***** Records supplied

Lemma cleanMrzLine_idempotent_iff_witness :
  length cutLine1 = 35
  /\ cleanMrzLine cutLine1 = passportLine1
  /\ ~ pendingTail (cleanMrzLine cutLine1)
  /\ cleanMrzLine (cleanMrzLine noisyLine1) = cleanMrzLine noisyLine1.
Proof.
  split; [reflexivity|]. split; [reflexivity|]. split.
  - apply (proj1 (proj1 (cleanMrzLine_idempotent_iff cutLine1))). reflexivity.
  - apply (proj2 (proj2 (cleanMrzLine_idempotent_iff noisyLine1))). reflexivity.
Defined.
(** * Evaluation notebook (lecture 4.3): a shallow embedding

    The notebook [ml_engineering/4.3_evaluation_pt.2/evaluation_pt.2.ipynb]
    defines a handful of Python functions ([tasty_ratio], [evaluate],
    [confidence_intervals]) and a bootstrap loop; everything else is a call
    into numpy or scikit-learn.

    Conventions of the embedding:
    - Python floats are exact rationals ([Q]); rounding error and nan are
      out of the model.  Equalities between scores are stated with [==].
    - A Python exception is a value of [exn]; a computation that may raise
      returns a [result].
    - Library routines (np.percentile, the sklearn metrics, resample, the
      splitters) are not part of the notebook.  They are either parameters
      of the notebook's functions or modelled in a module of their own. *)

From Stdlib Require Import QArith Qround Qabs Lqa ZArith List Lia Bool.
From Stdlib Require Import Permutation Sorted.
Import ListNotations.

Open Scope Q_scope.

(** ** Python values and exceptions *)

Module Py.

Inductive exn : Type :=
| NameError
| IndexError
| ValueError
| ZeroDivisionError.

Inductive result (A : Type) : Type :=
| Ok (a : A)
| Raise (e : exn).

Arguments Ok {A} a.
Arguments Raise {A} e.

Definition bind {A B} (r : result A) (k : A -> result B) : result B :=
  match r with
  | Ok a => k a
  | Raise e => Raise e
  end.

Definition is_ok {A} (r : result A) : bool :=
  match r with Ok _ => true | Raise _ => false end.

(** [max(a, b)] keeps its first argument unless the second is strictly
    larger; [min(a, b)] keeps the first unless the second is strictly
    smaller. *)
Definition Qltb (a b : Q) : bool := negb (Qle_bool b a).

Definition max (a b : Q) : Q := if Qltb a b then b else a.
Definition min (a b : Q) : Q := if Qltb b a then b else a.

(** A tuple of floats, as [return lower_limit, upper_limit] builds one. *)
Definition tuple := list Q.

(** [a, b = t]: unpacking into two names raises ValueError unless the
    tuple has exactly two components. *)
Definition unpack2 (t : tuple) : result (Q * Q) :=
  match t with
  | [a; b] => Ok (a, b)
  | _ => Raise ValueError
  end.

(** True division of an integer count by a length. *)
Definition truediv (n d : nat) : result Q :=
  match d with
  | O => Raise ZeroDivisionError
  | S _ => Ok (Z.of_nat n # Pos.of_nat d)
  end.

End Py.

Import Py.

Notation "x <- c1 ;; c2" := (Py.bind c1 (fun x => c2))
  (at level 61, c1 at next level, right associativity).

(** ** numpy: percentile *)

Module Numpy.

**********

What you are asked to do:
Once you have read the records above, write them all out exactly.

Solution to this problem:
Lemma cleanMrzLine_idempotent_iff_witness :
  length cutLine1 = 35
  /\ cleanMrzLine cutLine1 = passportLine1
  /\ ~ pendingTail (cleanMrzLine cutLine1)
  /\ cleanMrzLine (cleanMrzLine noisyLine1) = cleanMrzLine noisyLine1.
Proof.
  split; [reflexivity|]. split; [reflexivity|]. split.
  - apply (proj1 (proj1 (cleanMrzLine_idempotent_iff cutLine1))). reflexivity.
  - apply (proj2 (proj2 (cleanMrzLine_idempotent_iff noisyLine1))). reflexivity.
Defined.
(** * Evaluation notebook (lecture 4.3): a shallow embedding

    The notebook [ml_engineering/4.3_evaluation_pt.2/evaluation_pt.2.ipynb]
    defines a handful of Python functions ([tasty_ratio], [evaluate],
    [confidence_intervals]) and a bootstrap loop; everything else is a call
    into numpy or scikit-learn.

    Conventions of the embedding:
    - Python floats are exact rationals ([Q]); rounding error and nan are
      out of the model.  Equalities between scores are stated with [==].
    - A Python exception is a value of [exn]; a computation that may raise
      returns a [result].
    - Library routines (np.percentile, the sklearn metrics, resample, the
      splitters) are not part of the notebook.  They are either parameters
      of the notebook's functions or modelled in a module of their own. *)

From Stdlib Require Import QArith Qround Qabs Lqa ZArith List Lia Bool.
From Stdlib Require Import Permutation Sorted.
Import ListNotations.

Open Scope Q_scope.

(** ** Python values and exceptions *)

Module Py.

Inductive exn : Type :=
| NameError
| IndexError
| ValueError
| ZeroDivisionError.

Inductive result (A : Type) : Type :=
| Ok (a : A)
| Raise (e : exn).

Arguments Ok {A} a.
Arguments Raise {A} e.

Definition bind {A B} (r : result A) (k : A -> result B) : result B :=
  match r with
  | Ok a => k a
  | Raise e => Raise e
  end.

Definition is_ok {A} (r : result A) : bool :=
  match r with Ok _ => true | Raise _ => false end.

(** [max(a, b)] keeps its first argument unless the second is strictly
    larger; [min(a, b)] keeps the first unless the second is strictly
    smaller. *)
Definition Qltb (a b : Q) : bool := negb (Qle_bool b a).

Definition max (a b : Q) : Q := if Qltb a b then b else a.
Definition min (a b : Q) : Q := if Qltb b a then b else a.

(** A tuple of floats, as [return lower_limit, upper_limit] builds one. *)
Definition tuple := list Q.

(** [a, b = t]: unpacking into two names raises ValueError unless the
    tuple has exactly two components. *)
Definition unpack2 (t : tuple) : result (Q * Q) :=
  match t with
  | [a; b] => Ok (a, b)
  | _ => Raise ValueError
  end.

(** True division of an integer count by a length. *)
Definition truediv (n d : nat) : result Q :=
  match d with
  | O => Raise ZeroDivisionError
  | S _ => Ok (Z.of_nat n # Pos.of_nat d)
  end.

End Py.

Import Py.

Notation "x <- c1 ;; c2" := (Py.bind c1 (fun x => c2))
  (at level 61, c1 at next level, right associativity).

(** ** numpy: percentile *)

Module Numpy.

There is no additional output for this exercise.